During the day, some sixty experts of 43 nationalities were able to exchange views on the fight against the disease. If the Southern Region has, from the very beginning of the epidemic linked to the Covid 19 deployed all its efforts and means to mitigate the effects of this crisis on the regional territory, it remains convinced that the reflection must be carried out at another level, Mediterranean or even global. 

“We must believe in the importance of dialogue, international solidarity and partnerships to strengthen international cooperation mechanisms and ensure a sustainable future for all” explained HSH Prince Albert II of Monaco.

For Stella Kyriakides, European Commissioner for Health and Food Safety: “COVID19 has challenged us all. But this crisis has also brought out the best in humanity. Neighbors support each other. Health professionals and frontline workers are making incredible sacrifices and global cooperation has increased. It has shown that the best weapons are science, solidarity and multilateralism. »

“This crisis shows the need to rethink our economic systems and to foster trade between Mediterranean countries. It is a question of creating regional supply chains” explained Nasser Kamel Secretary General of the Union for the Mediterranean.

Dr. Tedros Adhanom Ghebreyesus, Director General of WHO also intervened: “Strong actions are needed to ensure that we are all better equipped for future crises: global health cooperation, strengthening of health systems and equitable distribution of medicines and vaccines. » 

The famous Marseille professor Didier Raoult had the opportunity to share his analysis on the management of the Covid 19 epidemic: “In Europe, the degree of unpreparedness is frightening! “he explained. “The fight against epidemics is a regalian domain.
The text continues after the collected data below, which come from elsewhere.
(** * mail-api: the IMAP session wrapper and the batch fetch loop

    A shallow embedding of [app/services/imap_client.py] (class
    [IMAP4_Client]) and of the batch loop of [get_emails] in
    [app/main.py], with the properties of these two components.

    The wrapper talks to Python's [imaplib.IMAP4_SSL].  That library and
    the server behind it are not part of the repository: they are an
    oracle that answers each library call given the calls made before
    it.  Every call the wrapper makes is appended to a log, so that what
    went over the connection can be stated. *)

From Stdlib Require Import String Ascii List ZArith NArith Lia Bool.
From Stdlib Require Import Strings.Byte.
Import ListNotations.

Local Open Scope string_scope.
Local Open Scope Z_scope.

(** ** Python values *)

(** [str] holds the UTF-8 encoding of a Python string; [bytes] is a
    Python bytes object. *)
Definition str := string.
Definition bytes := list byte.

(** A bytes literal. *)
Definition b (s : string) : bytes := list_byte_of_string s.

(** The double-quote character, and a string put between two of them. *)
Definition dquote : str := String "034"%char EmptyString.
Definition quoted (s : str) : str := dquote ++ s ++ dquote.

(** ** Exceptions *)

(** The exception classes that occur, with Python's class hierarchy.
    [IMAP4_error], [IMAP4_abort] and [IMAP4_readonly] are
    [imaplib.IMAP4.error], [.abort] and [.readonly]; [IMAP4_SSL.error]
    is the same class object as [IMAP4.error]. *)
Inductive exc_class :=
| Exception
| IMAP4_error | IMAP4_abort | IMAP4_readonly
| OSError | ConnectionError | TimeoutError | gaierror | SSLError
| RuntimeError | AttributeError | TypeError
| ValueError | UnicodeDecodeError
| LookupError | IndexError.

Definition parent (c : exc_class) : option exc_class :=
  match c with
  | Exception => None
  | IMAP4_error => Some Exception
  | IMAP4_abort => Some IMAP4_error
  | IMAP4_readonly => Some IMAP4_abort
  | OSError => Some Exception
  | ConnectionError | TimeoutError | gaierror | SSLError => Some OSError
  | RuntimeError | AttributeError | TypeError | ValueError | LookupError =>
      Some Exception
  | UnicodeDecodeError => Some ValueError
  | IndexError => Some LookupError
  end.
Lemma encodable_pending_entry (timestamp : string) (files : list path) :
  ascii_only timestamp = true ->
  encodable (Orch.pending_entry timestamp files)
  = forallb (fun f => encodable (FS.name f)) files.
Proof.
  intros Ht. unfold Orch.pending_entry.
  rewrite encodable_app_r by reflexivity. rewrite encodable_fold_lines.
  rewrite encodable_ascii_only; [done|].
  rewrite !ascii_only_app, Ht, decimal_ascii. reflexivity.
Qed.

Lemma encodable_approved_entry (timestamp : string) (files : list path) :
  ascii_only timestamp = true ->
  encodable (Orch.approved_entry timestamp files)
  = forallb (fun f => encodable (FS.name f)) files.
Proof.
  intros Ht. unfold Orch.approved_entry.
  rewrite encodable_app_r by reflexivity. rewrite encodable_fold_lines.
  rewrite encodable_ascii_only; [done|].
  rewrite !ascii_only_app, Ht, decimal_ascii. reflexivity.
Qed.

End Bytes.

(** *** The file system *)

Section FSFacts.

Implicit Types (t : gmap path FS.node) (p v : path) (f : string).

Lemma cons_ne_self f v : f :: v <> v.
Proof. intros H. apply (f_equal (@List.length string)) in H. cbn in H. lia. Qed.
Lemma no_quote_forall s :
  has_quote s = false -> Forall (fun c => c <> dq) (list_ascii_of_string s).
Proof.
  unfold has_quote. intros H. apply List.Forall_forall. intros c Hc Heq.
  assert (existsb (fun c => Ascii.eqb c dq) (list_ascii_of_string s) = true) as Ht.
  { apply existsb_exists. exists c. split; [exact Hc |]. subst c. reflexivity. }
  congruence.
Qed.

Lemma eqb_false c d : c <> d -> Ascii.eqb c d = false.
Proof. apply Ascii.eqb_neq. Qed.

(** Inside quotes, a program name without quotes is copied as it is. *)
Lemma prog_name_quoted s r acc :
  Forall (fun c => c <> dq) s ->
  prog_name (s ++ r) true acc = prog_name r true (rev s ++ acc).
Proof.
  revert acc. induction s as [|c s IH]; intros acc Hs; [reflexivity |].
  inversion Hs as [|? ? Hc Hs']; subst.
  cbn [app prog_name]. rewrite (eqb_false _ _ Hc). cbn [negb andb].
  rewrite andb_false_r, IH by exact Hs'. cbn [rev]. by rewrite <- app_assoc.
Qed.

Lemma flush_some n a : flush n (Some a) = Some (repeat bs n ++ a).
Proof. destruct n; reflexivity. Qed.

(** Inside quotes, an argument without quotes is copied as it is, up to
    the backslashes still pending at its end. *)
Lemma args_quoted s n acc rest accs :
  Forall (fun c => c <> dq) s ->
  exists k acc', args_go (s ++ rest) n true (Some acc) accs = args_go rest k true (Some acc') accs /\
    repeat bs k ++ acc' = rev s ++ repeat bs n ++ acc.
Proof.
  revert n acc. induction s as [|c s IH]; intros n acc Hs.
  - exists n, acc. split; reflexivity.
  - inversion Hs as [|? ? Hc Hs']; subst. cbn [app args_go].
    rewrite (eqb_false _ _ Hc).
    destruct (Ascii.eqb c bs) eqn:Ebs.
    + apply Ascii.eqb_eq in Ebs. subst c.
      destruct (IH (S n) acc Hs') as (k & acc' & Hgo & Heq).
      exists k, acc'. split; [exact Hgo |]. rewrite Heq. cbn [rev repeat].
      by rewrite <- app_assoc.
    + cbn [negb]. rewrite andb_false_r, flush_some. cbn [default].
      destruct (IH 0%nat (c :: repeat bs n ++ acc) Hs') as (k & acc' & Hgo & Heq).
      exists k, acc'. split; [exact Hgo |]. rewrite Heq. cbn [rev repeat app].
      by rewrite <- app_assoc.
Qed.

(** A quoted argument without quotes and not ending in a backslash comes
    out of [args_go] unchanged. *)
Lemma args_go_quoted l c :
  Forall (fun c => c <> dq) l -> c <> bs -> c <> dq ->
  args_go (dq :: l ++ [c; dq]) 0 false None [] = [string_of_list_ascii (l ++ [c])].
Proof.
  intros Hl Hbs Hdq. cbn [args_go]. change (Ascii.eqb dq bs) with false.
  change (Ascii.eqb dq dq) with true. cbv beta iota. cbn [Nat.odd Nat.even negb Nat.div2 repeat default app].
  destruct (args_quoted l 0 [] [c; dq] [] Hl) as (k & acc' & -> & Heq).
  cbn [args_go]. rewrite (eqb_false _ _ Hbs), (eqb_false _ _ Hdq), andb_false_r, flush_some.
  change (Ascii.eqb dq bs) with false. change (Ascii.eqb dq dq) with true.
  cbv beta iota. cbn [Nat.odd Nat.even negb Nat.div2 repeat default app args_go flush push_arg Nat.eqb].
  rewrite flush_some. unfold id. cbn [default]. rewrite Heq. cbn [repeat]. rewrite app_nil_r. cbn [rev]. by rewrite rev_involutive.
Qed.

Lemma vbs_quote_list s :
  list_ascii_of_string (vbs_quote s) = dq :: list_ascii_of_string s ++ [dq].
Proof. unfold vbs_quote. rewrite !list_ascii_app. reflexivity. Qed.

Lemma splash_script_list dir :
  list_ascii_of_string (splash_script dir) =
  (list_ascii_of_string dir ++ list_ascii_of_string "\splash.py") ++ ["w"%char].
Proof. unfold splash_script. rewrite list_ascii_app, <- app_assoc. reflexivity. Qed.

Lemma splash_arg dir :
  has_quote dir = false ->
  args_go (dq :: list_ascii_of_string (splash_script dir) ++ [dq]) 0 false None [] =
  [splash_script dir].
Proof.
  intros Hq. rewrite splash_script_list, <- app_assoc. cbn [app].
  rewrite args_go_quoted.
  - rewrite <- splash_script_list, string_of_list_ascii_of_string. reflexivity.
  - apply Forall_app. split; [by apply no_quote_forall |].
    repeat constructor; discriminate.
  - discriminate.
  - discriminate.
Qed.

(** The command line [q p q space q s q], with [q] a double quote, gives [argv = [p; s]]. *)
Lemma quoted_pair_argv p s :
  has_quote p = false -> has_quote s = false ->
  args_go (dq :: list_ascii_of_string s ++ [dq]) 0 false None [] = [s] ->
  crt_argv (vbs_quote p +:+ " " +:+ vbs_quote s) = [p; s].
Proof.
  intros Hp Hs Hargs. unfold crt_argv.
  rewrite list_ascii_app, vbs_quote_list, list_ascii_app, vbs_quote_list.
  cbn [app prog_name]. change (Ascii.eqb dq dq) with true. cbv beta iota. cbn [negb].
  rewrite <- app_assoc. cbn [app].
  rewrite (prog_name_quoted _ _ _ (no_quote_forall _ Hp)).
  cbn [prog_name]. change (Ascii.eqb dq dq) with true. cbv beta iota. cbn [negb].
  change (list_ascii_of_string " ") with [" "%char]. cbn [app prog_name].
  change (Ascii.eqb " " dq) with false. change (is_blank " ") with true. cbn [andb negb].
  rewrite app_nil_r, rev_involutive, string_of_list_ascii_of_string, Hargs. reflexivity.
Qed.

Lemma venv_no_quote dir : has_quote dir = false -> has_quote (venv_pythonw dir) = false.
Proof.
  unfold has_quote, venv_pythonw. rewrite list_ascii_app, existsb_app. intros ->. reflexivity.
Qed.

Lemma alt_venv_no_quote dir : has_quote dir = false -> has_quote (alt_venv_pythonw dir) = false.
Proof.
  unfold has_quote, alt_venv_pythonw. rewrite list_ascii_app, existsb_app. intros ->. reflexivity.
Qed.

Lemma splash_no_quote dir : has_quote dir = false -> has_quote (splash_script dir) = false.
Proof.
  unfold has_quote, splash_script. rewrite list_ascii_app, existsb_app. intros ->. reflexivity.
Qed.

Lemma vbs_launcher_argv_helper file_exists scriptDir :
  has_quote scriptDir = false ->
  crt_argv (run_command (vbs_launcher file_exists scriptDir)) =
    [if file_exists (venv_pythonw scriptDir) then venv_pythonw scriptDir
     else if file_exists (alt_venv_pythonw scriptDir) then alt_venv_pythonw scriptDir
     else "pythonw"; splash_script scriptDir].
Proof.
  intros Hq. pose proof (splash_arg _ Hq) as Harg. unfold vbs_launcher.
  destruct (file_exists (venv_pythonw scriptDir)); cbn [run_command].
  { apply quoted_pair_argv; auto using venv_no_quote, splash_no_quote. }
  destruct (file_exists (alt_venv_pythonw scriptDir)); cbn [run_command].
  { apply quoted_pair_argv; auto using alt_venv_no_quote, splash_no_quote. }
  unfold crt_argv. rewrite list_ascii_app, vbs_quote_list. simpl. simpl in Harg. rewrite Harg. reflexivity.
Qed.

Lemma append_assoc_s a b c : (a +:+ b) +:+ c = a +:+ (b +:+ c).
Proof. induction a as [|x a IH]; [reflexivity |]. exact (f_equal (String x) IH). Qed.

Lemma length_app_s a b : String.length (a +:+ b) = (String.length a + String.length b)%nat.
Proof. induction a as [|x a IH]; [reflexivity |]. exact (f_equal S IH). Qed.

Lemma substring_app_s a b k m :
  substring (String.length a + k) m (a +:+ b) = substring k m b.
Proof. induction a as [|x a IH]; [reflexivity |]. exact IH. Qed.

Lemma ends_with_app suf a b :
  (String.length suf <= String.length b)%nat ->
  Splash.ends_with suf (a +:+ b) = Splash.ends_with suf b.
Proof.
  intros H. unfold Splash.ends_with. rewrite length_app_s.
  replace (String.length a + String.length b - String.length suf)%nat
    with (String.length a + (String.length b - String.length suf))%nat by lia.
  rewrite substring_app_s.
  rewrite (proj2 (Nat.leb_le _ (String.length b)) H).
  rewrite (proj2 (Nat.leb_le _ (String.length a + String.length b))) by lia.
  reflexivity.
Qed.

Lemma path_join_sep env a b :
  Splash.os_sep env = "\" -> a <> "" -> Splash.ends_with "\" a = false ->
  Splash.path_join env a b = a +:+ "\" +:+ b.
Proof.
  intros Hsep Hne Hend. unfold Splash.path_join. rewrite Hsep, Hend.
  replace (String.eqb a "") with false by (symmetry; apply String.eqb_neq; exact Hne).
  reflexivity.
Qed.

Lemma pythonw_venv env :
  Splash.os_sep env = "\" -> Splash.script_dir env <> "" ->
  Splash.ends_with "\" (Splash.script_dir env) = false ->
  Splash.pythonw env = venv_pythonw (Splash.script_dir env).
Proof.
  intros Hsep Hne Hend. unfold Splash.pythonw.
  set (d := Splash.script_dir env) in *.
  rewrite (path_join_sep env d ".venv") by assumption.
  rewrite (path_join_sep env (d +:+ "\" +:+ ".venv") "Scripts"); try assumption.
  2: { destruct d; discriminate. }
  2: { rewrite ends_with_app by (vm_compute; lia). reflexivity. }
  rewrite (path_join_sep env ((d +:+ "\" +:+ ".venv") +:+ "\" +:+ "Scripts") "pythonw.exe");
    try assumption.
  2: { destruct d; discriminate. }
  2: { rewrite ends_with_app by (vm_compute; lia). reflexivity. }
  rewrite !append_assoc_s. reflexivity.
Qed.

(** The VBScript launcher starts [pythonw.exe] with the quoted command
    line it builds, and that command line splits back into exactly two
    arguments: the interpreter it chose (the [.venv] one if that file
    exists, else the [venv] one if that exists, else [pythonw] from the
    PATH) and the full path of [splash.pyw], whatever spaces the install
    folder's path holds (a Windows path holds no double quote). It runs
    the command hidden (window style 0) and does not wait for it. *)
Theorem vbs_launcher_argv file_exists scriptDir :
  has_quote scriptDir = false ->
  crt_argv (run_command (vbs_launcher file_exists scriptDir)) =
    [if file_exists (venv_pythonw scriptDir) then venv_pythonw scriptDir
     else if file_exists (alt_venv_pythonw scriptDir) then alt_venv_pythonw scriptDir
     else "pythonw"; splash_script scriptDir] /\
  run_window (vbs_launcher file_exists scriptDir) = 0 /\
  run_wait (vbs_launcher file_exists scriptDir) = false.
Proof.
  intros Hq. split; [by apply vbs_launcher_argv_helper |].
  unfold vbs_launcher.
  destruct (file_exists (venv_pythonw scriptDir)); [split; reflexivity |].
  destruct (file_exists (alt_venv_pythonw scriptDir)); split; reflexivity.
Qed.

Lemma vbs_launcher_argv_witness :
  has_quote "C:\Program Files\LifAi2" = false /\
  crt_argv (run_command (vbs_launcher (fun _ => false) "C:\Program Files\LifAi2")) =
    ["pythonw"; "C:\Program Files\LifAi2\splash.pyw"].
Proof.
  split; [reflexivity |].
  exact (proj1 (vbs_launcher_argv (fun _ => false) "C:\Program Files\LifAi2" eq_refl)).
Defined.

(** [launch.bat] and the VBScript launcher try the same interpreters in
    the same order: the [.venv] one, then the [venv] one (the batch file
    naming them relative to its folder, the script by full path), then
    [pythonw] from the PATH; the batch file prints its notice exactly in
    that last case. *)
Theorem bat_and_vbs_same_interpreter file_exists scriptDir :
  has_quote scriptDir = false ->
  exists echoes prog,
    launch_bat file_exists scriptDir = echoes ++ [BatStart "" prog ["run.pyw"]] /\
    head (crt_argv (run_command (vbs_launcher file_exists scriptDir))) =
      Some (if String.eqb prog "pythonw" then prog else bat_resolve scriptDir prog) /\
    (echoes <> [] <-> prog = "pythonw").
Proof.
  intros Hq. rewrite (vbs_launcher_argv_helper _ _ Hq). unfold launch_bat.
  change (bat_resolve scriptDir ".venv\Scripts\pythonw.exe") with (venv_pythonw scriptDir).
  change (bat_resolve scriptDir "venv\Scripts\pythonw.exe") with (alt_venv_pythonw scriptDir).
  destruct (file_exists (venv_pythonw scriptDir)).
  { exists [], ".venv\Scripts\pythonw.exe". split; [reflexivity | split; [reflexivity |]].
    split; [intros H; by destruct H | discriminate]. }
  destruct (file_exists (alt_venv_pythonw scriptDir)).
  { exists [], "venv\Scripts\pythonw.exe". split; [reflexivity | split; [reflexivity |]].
    split; [intros H; by destruct H | discriminate]. }
  exists [BatEcho "Virtual environment not found. Using system Python..."], "pythonw".
  split; [reflexivity | split; [reflexivity |]]. split; [reflexivity | discriminate].
Qed.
The fight against such an epidemic is not led from an office in Brussels or Geneva, but from the field.

According to him, “it is the pharmaceutical industry that leads the therapeutics in the world. We have an absolutely considerable heritage of chemical molecules, many of which are of natural origin and have multiple actions, which have not been evaluated and which cannot be evaluated because they are not profitable”.